Certainly seems to be moving backwards in that respect - from 2.4.6
onwards the bog standard PS/2 keyboard does not work (at all from bootup -
"keyboard: Timeout - AT keyboard not present?(ed)") on my SMP VIA w. G400
(although I've not got as far as loading X on it without the keyboard!) :(

I can't even see what's changed in 2.4.6 that might cause this - soft_irq?
or is that completely unrelated to the keyboard???


Chris

^ permalink raw reply	[flat|nested] 51+ messages in thread

* Re: Are we going too fast?
  2001-08-13  7:43 PinkFreud
  2001-08-13  8:52 ` Brian
  2001-08-13  8:55 ` Francois Romieu
@ 2001-08-13 10:03 ` Gérard Roudier
  2001-08-13 10:29   ` Justin Guyett
  2001-08-13 10:09 ` Chris Wilson
                   ` (4 subsequent siblings)
  7 siblings, 1 reply; 51+ messages in thread
From: Gérard Roudier @ 2001-08-13 10:03 UTC (permalink / raw)
  To: PinkFreud; +Cc: linux-kernel



On Mon, 13 Aug 2001, PinkFreud wrote:

> Please CC me in any replies, I am not subscribed to this list.
>
> Please forgive me if I seem incoherent.  It's after 3:30 AM here.

So, you will be forgiven, otherwise ... :-)

> I have installed various 2.4.x kernels on 3 seperate systems here.  *ALL*
> of them have suffered from one malady or another - from the dual PIII with
> the VIA chipset and Matrox G400 card, which locks up nicely when I switch
> from X to a text console and back to X (but NOT under a uniprocessor
> kernel!), to the system with the NCR 53c810 SCSI board, which suffered
> random kernel panics anywhere from 2 hours to 5 days after booting, due to
> the ncr53c8xx driver, to YET ANOTHER system which has shown a penchant for
> crashing (read: no response on console, can use magic sysrq, but fails to
> emergency sync) when attempting to use 'ls' on a mounted QNX filesystem
> (ls comes up fine, then system crashes - nothing sent to syslog, no errors
> on screen, nothing!) - and this latest is with 2.4.8!

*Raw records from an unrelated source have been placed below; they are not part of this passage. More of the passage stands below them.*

(** * bge-m3 mock embedding server: a shallow embedding of
      [docker/bge-m3-mock/server.py] and the properties of its handlers.

    The server is a small Flask application.  Its behaviour rests on
    three pieces of the Python runtime, which are embedded here as
    executable definitions so that every handler can be evaluated:

    - [hashlib.sha256] (FIPS 180-4), module [Hashlib];
    - [random.Random] (CPython's [_randommodule.c], the Mersenne Twister
      MT19937 seeded through [init_by_array]), module [PyRandom];
    - the builtins the handlers call ([str], [int], [range],
      [str.encode], [dict.get], truthiness), module [Py].

    Machine words are integers of [Z] with the wrap-around written out
    ([u32]); Python [int]s are [Z]; a Python [str] is the list of its code
    points; [bytes] is a list of integers below 256.  A float is the
    rational it denotes: the float expressions of the program are exact
    (lemma [uniform_exact]).  The generators are objects of a heap that
    the computations thread, and exceptions are results ([Py.M]).

    The file has the model first, then the definitions of the statements,
    reference values that the model reproduces, lemmas, and the claims
    about the server. *)

From Stdlib Require Import ZArith QArith Lqa Lia List String Ascii DecimalString.
From stdpp Require Import base tactics option list numbers gmap.

Import ListNotations.
Local Open Scope Z_scope.

(** ** Machine words *)

(** Truncation of a C [uint32_t] store. *)
Definition u32 (x : Z) : Z := x mod 2 ^ 32.

(** [x << n] on a [uint32_t]. *)
Definition shl32 (x n : Z) : Z := u32 (x ≪ n).

Definition xor (x y : Z) : Z := Z.lxor x y.

(** A Python [bytes] object, and a Python [str] (its code points). *)
Definition bytes := list Z.
Definition str := list Z.

(** String literals of the source: the code points of an ASCII literal. *)
Fixpoint lit (s : string) : str :=
  match s with
  | EmptyString => []
  | String a s' => Z.of_N (N_of_ascii a) :: lit s'
  end.

(** ** hashlib.sha256 *)

Module Hashlib.

Definition rotr (n x : Z) : Z := Z.lor (x ≫ n) (shl32 x (32 - n)).

Definition Ch (x y z : Z) : Z :=
  xor (Z.land x y) (Z.land (xor x (2 ^ 32 - 1)) z).
Definition Maj (x y z : Z) : Z :=
  xor (xor (Z.land x y) (Z.land x z)) (Z.land y z).
Definition bsig0 (x : Z) : Z := xor (xor (rotr 2 x) (rotr 13 x)) (rotr 22 x).
Definition bsig1 (x : Z) : Z := xor (xor (rotr 6 x) (rotr 11 x)) (rotr 25 x).
Definition ssig0 (x : Z) : Z := xor (xor (rotr 7 x) (rotr 18 x)) (x ≫ 3).
Definition ssig1 (x : Z) : Z := xor (xor (rotr 17 x) (rotr 19 x)) (x ≫ 10).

You may want to elaborate on the ncr53c8xx problems (I maintain this
driver). More generally, you must not ignore the thousands of bugs in the
hardware you are using, but software developpers haven't access to all
errata descriptions since hardware vendors donnot like to make this
information freely available.

About ncr53c8xx problem reports, I cannot reply to all of them. You may
also send them to LSILOGIC support. They also want Linux to work with the
ncr/sym/lsi/53c8xx PCI-SCSI controllers, even with old NCR ones. Some
other vendors seem to just ignore old hardwares. For example NVIDIA that
killed (bought?) 3DFX, does not seem interested in maintaining drivers for
the 3DFX graphic chips.

> I've used Linux for over 5 years now.  In all the time I've used it, I
> have never seen this much instability in a single kernel
> series - though I've noticed each successive 'stable' series having
> more bugs than the last (2.2.x crashed once a week with SMP
> until 2.2.10!).  Furthermore, I have had a HELL of a time trying
> to get responses to the first two problems (this is the first report for
> the third).  It used to be that I could ask a question on this list, and
> receive responses.  Not anymore.  I can't seem to get the time of day from
> anyone on this list now.

I use Linux since some 0.99.x (was yygdrasil distribution). My experience
has been that 1.2.13, 2.0.27 and 2.2.13 worked reliable enough for me.
'Stable' does not means reliable for any workload. It means that we stop
developping (implies changing large portions of code or modifying
interfaces) but only focus on fixing the software with it current design
(implies only changing what is proven to be broken).  This applies to all
softwares, not only to Linux. As a result, early stable releases still
have numerous bugs that may prevent numerous systems from working
reliably. It is up to user to check releases and switch to the one that
fits his expectations.

> This brings me to the subject of this rant: are we going too fast?  New
> drivers are still showing up in each successive kernel, and yet no one
> seems to be able to fix the old bugs that already exist.  Are we looking
> to have the reliability of Windows?  It's starting to seem so - each
> successive kernel series just seems to crash more and more often.  When
> will we reach the point where Windows, on the average, will have greater
> uptime than Linux systems?  Perhaps it's time to slow down, and do some
> debugging.

The reliabity of Windows seems to be just fine for most users since it is
the O/S most of them want to use.:-)
I use Win98/SE, Win/NT 4.0, Linux-2.2.19, FreeBSD-4.2, and sometimes
NetBSD-1.5 on my personnal machine. They all work reliably enough for my
personnal usage. But, indeed, this is a station and not a server, even if
I use to sometimes stress the system under Linux and *BSDs.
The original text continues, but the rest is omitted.